[Input]
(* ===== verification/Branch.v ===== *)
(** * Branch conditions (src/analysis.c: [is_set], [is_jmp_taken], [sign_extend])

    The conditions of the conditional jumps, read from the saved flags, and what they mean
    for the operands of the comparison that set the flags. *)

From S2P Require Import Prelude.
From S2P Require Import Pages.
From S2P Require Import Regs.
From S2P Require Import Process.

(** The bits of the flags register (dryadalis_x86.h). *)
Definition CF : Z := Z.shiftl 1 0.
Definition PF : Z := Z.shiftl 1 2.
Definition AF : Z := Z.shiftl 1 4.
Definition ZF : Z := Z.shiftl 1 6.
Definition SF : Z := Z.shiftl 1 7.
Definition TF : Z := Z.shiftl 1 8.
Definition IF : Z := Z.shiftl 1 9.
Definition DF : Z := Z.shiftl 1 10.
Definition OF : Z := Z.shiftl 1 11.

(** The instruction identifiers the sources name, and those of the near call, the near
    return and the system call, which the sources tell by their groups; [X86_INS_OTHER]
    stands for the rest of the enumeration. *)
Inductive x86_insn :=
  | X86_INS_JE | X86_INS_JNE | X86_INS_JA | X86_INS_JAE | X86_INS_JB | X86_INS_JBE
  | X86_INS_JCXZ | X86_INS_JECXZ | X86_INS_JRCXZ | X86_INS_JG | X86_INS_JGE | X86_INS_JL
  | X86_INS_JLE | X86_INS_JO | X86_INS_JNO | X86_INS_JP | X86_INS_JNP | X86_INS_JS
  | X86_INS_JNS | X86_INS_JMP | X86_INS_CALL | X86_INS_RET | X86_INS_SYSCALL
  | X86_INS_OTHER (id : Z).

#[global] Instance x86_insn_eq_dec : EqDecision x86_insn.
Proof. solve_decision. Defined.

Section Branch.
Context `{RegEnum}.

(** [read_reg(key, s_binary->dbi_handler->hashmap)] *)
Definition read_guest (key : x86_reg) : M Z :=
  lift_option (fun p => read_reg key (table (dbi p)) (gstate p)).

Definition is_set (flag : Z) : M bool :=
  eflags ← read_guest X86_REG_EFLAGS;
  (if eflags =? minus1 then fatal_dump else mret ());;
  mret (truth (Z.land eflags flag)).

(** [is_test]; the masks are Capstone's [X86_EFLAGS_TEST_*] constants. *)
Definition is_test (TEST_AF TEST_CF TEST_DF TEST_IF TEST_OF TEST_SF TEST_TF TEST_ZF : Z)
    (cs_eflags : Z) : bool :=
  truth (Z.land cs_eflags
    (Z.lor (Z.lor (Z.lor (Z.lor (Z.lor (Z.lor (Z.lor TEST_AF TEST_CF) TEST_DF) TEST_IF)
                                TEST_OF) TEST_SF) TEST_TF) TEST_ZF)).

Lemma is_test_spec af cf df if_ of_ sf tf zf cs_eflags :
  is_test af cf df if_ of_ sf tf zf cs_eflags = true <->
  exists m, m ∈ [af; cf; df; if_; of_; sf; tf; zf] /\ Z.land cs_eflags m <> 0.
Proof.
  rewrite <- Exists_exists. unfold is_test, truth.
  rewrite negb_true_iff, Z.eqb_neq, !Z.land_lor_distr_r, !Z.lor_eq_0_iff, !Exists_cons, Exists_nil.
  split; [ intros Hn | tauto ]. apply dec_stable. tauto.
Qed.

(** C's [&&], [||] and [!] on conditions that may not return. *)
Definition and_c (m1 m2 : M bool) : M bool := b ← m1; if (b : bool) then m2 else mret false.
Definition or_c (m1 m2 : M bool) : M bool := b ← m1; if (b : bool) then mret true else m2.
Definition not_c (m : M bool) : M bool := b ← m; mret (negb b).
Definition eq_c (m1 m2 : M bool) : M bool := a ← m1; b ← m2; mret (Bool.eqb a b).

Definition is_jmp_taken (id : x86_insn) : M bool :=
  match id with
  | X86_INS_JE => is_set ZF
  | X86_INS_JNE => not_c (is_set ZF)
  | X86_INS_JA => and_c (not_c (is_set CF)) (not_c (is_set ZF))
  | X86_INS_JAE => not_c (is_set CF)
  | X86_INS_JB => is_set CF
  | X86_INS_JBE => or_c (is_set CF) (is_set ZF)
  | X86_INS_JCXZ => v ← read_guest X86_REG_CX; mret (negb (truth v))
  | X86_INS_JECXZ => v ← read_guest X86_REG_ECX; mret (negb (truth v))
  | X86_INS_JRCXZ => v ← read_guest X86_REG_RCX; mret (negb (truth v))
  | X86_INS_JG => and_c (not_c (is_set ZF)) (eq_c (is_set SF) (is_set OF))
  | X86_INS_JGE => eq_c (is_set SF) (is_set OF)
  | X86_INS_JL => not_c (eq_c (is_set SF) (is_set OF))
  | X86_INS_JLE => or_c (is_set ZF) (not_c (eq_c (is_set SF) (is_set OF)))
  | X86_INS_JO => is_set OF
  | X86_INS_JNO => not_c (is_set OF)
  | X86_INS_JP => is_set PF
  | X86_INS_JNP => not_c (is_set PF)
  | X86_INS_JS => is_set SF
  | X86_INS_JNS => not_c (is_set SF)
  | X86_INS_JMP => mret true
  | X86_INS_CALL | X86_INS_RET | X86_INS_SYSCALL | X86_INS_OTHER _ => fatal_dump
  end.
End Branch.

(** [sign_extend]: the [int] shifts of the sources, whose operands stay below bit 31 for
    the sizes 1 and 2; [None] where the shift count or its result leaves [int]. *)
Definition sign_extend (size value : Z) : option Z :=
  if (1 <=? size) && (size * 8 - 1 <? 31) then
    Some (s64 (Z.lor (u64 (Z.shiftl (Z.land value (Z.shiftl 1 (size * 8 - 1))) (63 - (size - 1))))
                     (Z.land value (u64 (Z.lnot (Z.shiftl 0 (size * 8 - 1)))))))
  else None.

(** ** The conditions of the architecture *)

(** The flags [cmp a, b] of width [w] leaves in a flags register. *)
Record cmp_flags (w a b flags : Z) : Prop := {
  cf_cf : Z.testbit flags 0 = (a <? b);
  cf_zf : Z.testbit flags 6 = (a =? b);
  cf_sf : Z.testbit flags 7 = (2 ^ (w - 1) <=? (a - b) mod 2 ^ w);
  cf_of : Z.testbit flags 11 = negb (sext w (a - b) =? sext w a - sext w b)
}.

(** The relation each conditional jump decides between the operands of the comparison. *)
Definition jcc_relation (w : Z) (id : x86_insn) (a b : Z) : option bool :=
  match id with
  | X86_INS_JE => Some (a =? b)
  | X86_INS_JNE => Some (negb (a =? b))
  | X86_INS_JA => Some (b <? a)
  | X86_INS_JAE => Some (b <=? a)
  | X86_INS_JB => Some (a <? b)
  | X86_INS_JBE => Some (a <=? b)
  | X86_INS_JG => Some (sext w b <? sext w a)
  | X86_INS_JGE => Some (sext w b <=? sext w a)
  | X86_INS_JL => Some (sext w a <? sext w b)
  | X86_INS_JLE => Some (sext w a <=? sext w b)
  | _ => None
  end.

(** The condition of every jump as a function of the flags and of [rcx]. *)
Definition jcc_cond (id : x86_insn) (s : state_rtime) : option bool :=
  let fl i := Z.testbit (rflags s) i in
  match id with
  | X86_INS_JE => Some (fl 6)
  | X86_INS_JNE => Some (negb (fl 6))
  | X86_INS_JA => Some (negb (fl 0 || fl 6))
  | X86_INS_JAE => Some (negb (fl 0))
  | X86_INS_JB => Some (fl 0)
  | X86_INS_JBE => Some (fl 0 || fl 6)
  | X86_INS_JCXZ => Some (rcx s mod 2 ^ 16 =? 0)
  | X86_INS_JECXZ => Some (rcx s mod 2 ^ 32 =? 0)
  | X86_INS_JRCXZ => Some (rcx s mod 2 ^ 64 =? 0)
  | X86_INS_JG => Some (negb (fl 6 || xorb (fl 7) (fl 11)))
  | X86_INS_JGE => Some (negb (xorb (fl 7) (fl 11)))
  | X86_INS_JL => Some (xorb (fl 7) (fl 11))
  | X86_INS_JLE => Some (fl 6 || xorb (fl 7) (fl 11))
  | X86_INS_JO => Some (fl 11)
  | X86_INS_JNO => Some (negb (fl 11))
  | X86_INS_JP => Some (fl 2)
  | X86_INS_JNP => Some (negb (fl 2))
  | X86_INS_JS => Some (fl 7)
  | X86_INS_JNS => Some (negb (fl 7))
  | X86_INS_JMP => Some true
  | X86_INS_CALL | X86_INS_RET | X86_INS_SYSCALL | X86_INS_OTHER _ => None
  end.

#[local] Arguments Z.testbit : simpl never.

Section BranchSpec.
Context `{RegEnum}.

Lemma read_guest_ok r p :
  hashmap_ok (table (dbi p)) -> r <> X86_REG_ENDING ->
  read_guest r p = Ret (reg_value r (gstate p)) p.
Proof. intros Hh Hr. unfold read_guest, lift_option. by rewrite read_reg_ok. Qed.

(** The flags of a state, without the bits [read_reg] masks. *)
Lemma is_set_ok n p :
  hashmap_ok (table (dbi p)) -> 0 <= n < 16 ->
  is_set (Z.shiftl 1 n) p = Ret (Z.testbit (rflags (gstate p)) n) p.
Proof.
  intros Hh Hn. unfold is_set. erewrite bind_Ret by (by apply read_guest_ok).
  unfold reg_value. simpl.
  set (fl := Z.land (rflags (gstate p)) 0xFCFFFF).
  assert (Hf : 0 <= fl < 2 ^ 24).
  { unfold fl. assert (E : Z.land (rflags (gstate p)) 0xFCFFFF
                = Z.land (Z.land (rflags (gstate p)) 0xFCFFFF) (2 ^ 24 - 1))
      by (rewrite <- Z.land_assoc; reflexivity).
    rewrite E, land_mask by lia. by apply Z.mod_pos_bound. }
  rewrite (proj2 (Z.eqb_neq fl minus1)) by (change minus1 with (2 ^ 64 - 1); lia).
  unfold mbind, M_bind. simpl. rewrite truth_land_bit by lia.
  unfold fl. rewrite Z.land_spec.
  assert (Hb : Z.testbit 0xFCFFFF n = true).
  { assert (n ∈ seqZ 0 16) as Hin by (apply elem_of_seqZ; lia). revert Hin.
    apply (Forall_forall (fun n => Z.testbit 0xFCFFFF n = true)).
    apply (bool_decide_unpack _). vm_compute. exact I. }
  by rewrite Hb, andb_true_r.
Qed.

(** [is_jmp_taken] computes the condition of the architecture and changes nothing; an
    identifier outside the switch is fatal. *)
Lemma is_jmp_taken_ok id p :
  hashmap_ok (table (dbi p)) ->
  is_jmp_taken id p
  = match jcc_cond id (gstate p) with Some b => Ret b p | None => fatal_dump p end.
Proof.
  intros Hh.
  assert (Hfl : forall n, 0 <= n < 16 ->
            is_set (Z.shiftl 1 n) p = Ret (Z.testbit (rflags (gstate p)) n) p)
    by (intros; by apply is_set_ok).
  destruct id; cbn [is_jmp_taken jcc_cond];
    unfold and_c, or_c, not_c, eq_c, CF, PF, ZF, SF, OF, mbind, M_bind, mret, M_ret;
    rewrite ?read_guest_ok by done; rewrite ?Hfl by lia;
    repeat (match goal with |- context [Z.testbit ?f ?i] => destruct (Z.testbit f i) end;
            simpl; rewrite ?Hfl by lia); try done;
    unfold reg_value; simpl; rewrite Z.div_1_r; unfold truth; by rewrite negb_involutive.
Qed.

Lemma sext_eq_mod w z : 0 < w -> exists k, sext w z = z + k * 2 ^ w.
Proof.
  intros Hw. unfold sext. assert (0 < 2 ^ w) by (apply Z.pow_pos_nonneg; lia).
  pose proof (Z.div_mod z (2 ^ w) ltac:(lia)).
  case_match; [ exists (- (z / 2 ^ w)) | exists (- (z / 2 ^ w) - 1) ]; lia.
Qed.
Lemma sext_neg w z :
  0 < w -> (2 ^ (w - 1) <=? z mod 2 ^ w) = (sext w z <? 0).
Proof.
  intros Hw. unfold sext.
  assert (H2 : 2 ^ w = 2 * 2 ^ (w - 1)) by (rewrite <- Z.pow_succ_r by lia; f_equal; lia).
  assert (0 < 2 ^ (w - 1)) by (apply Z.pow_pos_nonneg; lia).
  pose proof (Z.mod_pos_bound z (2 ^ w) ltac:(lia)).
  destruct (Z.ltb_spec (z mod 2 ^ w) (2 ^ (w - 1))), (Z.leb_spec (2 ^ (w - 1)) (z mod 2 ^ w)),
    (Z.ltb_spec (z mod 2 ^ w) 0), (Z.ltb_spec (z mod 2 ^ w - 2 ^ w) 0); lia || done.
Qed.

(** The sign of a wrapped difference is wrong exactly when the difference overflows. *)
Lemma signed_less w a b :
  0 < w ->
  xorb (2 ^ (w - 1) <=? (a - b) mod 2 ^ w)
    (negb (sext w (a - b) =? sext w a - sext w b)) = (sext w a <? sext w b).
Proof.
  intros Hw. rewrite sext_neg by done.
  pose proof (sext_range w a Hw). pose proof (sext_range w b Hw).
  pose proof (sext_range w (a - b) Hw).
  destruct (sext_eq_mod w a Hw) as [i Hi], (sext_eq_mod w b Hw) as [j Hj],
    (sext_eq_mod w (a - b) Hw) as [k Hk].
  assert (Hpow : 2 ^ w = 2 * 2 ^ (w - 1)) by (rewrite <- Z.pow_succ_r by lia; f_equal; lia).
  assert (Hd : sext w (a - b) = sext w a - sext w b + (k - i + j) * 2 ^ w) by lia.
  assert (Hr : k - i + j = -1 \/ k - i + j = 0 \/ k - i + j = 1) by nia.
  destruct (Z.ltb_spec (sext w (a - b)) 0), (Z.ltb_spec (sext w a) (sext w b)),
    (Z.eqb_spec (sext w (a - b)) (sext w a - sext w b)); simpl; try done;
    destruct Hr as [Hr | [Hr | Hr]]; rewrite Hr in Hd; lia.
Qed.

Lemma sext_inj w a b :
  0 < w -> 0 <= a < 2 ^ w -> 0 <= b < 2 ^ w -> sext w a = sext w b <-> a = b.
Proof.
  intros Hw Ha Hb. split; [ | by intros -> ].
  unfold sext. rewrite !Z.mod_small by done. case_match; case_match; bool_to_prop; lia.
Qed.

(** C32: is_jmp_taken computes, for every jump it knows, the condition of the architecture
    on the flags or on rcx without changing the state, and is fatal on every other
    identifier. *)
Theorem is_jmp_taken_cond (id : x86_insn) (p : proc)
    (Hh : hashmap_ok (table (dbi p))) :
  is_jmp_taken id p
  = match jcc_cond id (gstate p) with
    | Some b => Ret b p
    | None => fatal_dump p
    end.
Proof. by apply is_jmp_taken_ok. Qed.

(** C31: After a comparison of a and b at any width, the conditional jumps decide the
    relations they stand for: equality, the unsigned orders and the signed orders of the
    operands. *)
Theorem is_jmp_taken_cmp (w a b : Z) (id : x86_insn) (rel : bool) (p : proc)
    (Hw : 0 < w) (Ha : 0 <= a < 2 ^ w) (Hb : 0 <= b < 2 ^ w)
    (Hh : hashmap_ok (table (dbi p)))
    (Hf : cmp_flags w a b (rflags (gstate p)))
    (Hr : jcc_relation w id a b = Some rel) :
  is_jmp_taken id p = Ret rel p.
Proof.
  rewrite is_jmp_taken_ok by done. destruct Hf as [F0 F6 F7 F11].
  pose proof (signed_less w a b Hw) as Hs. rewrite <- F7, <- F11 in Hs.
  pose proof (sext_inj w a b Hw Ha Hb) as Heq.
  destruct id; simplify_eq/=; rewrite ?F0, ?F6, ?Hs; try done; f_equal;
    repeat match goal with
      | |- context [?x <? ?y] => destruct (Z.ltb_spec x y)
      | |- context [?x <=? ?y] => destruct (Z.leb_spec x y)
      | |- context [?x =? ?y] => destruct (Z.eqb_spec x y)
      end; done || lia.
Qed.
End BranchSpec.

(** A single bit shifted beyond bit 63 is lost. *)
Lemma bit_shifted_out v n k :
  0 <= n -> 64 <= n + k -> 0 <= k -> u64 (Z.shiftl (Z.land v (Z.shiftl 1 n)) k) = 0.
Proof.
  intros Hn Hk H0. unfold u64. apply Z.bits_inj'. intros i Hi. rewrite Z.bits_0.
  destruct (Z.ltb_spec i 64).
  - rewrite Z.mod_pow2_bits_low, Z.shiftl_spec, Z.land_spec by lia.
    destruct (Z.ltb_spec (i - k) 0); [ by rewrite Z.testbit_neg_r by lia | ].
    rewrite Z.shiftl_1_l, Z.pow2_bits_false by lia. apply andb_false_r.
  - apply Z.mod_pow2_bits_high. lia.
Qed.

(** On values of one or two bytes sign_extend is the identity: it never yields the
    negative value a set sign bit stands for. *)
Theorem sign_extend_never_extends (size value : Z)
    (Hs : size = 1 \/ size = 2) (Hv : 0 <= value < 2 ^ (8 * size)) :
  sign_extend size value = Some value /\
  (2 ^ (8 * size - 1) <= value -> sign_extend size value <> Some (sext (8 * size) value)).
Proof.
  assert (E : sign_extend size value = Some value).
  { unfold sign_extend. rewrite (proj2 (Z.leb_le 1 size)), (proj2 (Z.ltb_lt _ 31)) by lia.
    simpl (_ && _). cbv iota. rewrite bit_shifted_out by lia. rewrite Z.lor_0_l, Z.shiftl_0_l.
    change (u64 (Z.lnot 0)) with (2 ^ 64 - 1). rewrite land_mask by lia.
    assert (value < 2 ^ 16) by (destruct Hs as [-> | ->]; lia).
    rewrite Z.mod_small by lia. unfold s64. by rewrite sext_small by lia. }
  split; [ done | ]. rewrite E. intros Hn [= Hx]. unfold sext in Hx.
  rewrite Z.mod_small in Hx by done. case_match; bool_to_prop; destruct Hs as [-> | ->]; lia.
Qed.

[What is required]
Search the data for "else" and list every line in which it occurs.

[Reply]
  (if eflags =? minus1 then fatal_dump else mret ());;
Definition and_c (m1 m2 : M bool) : M bool := b ← m1; if (b : bool) then m2 else mret false.
Definition or_c (m1 m2 : M bool) : M bool := b ← m1; if (b : bool) then mret true else m2.
  else None.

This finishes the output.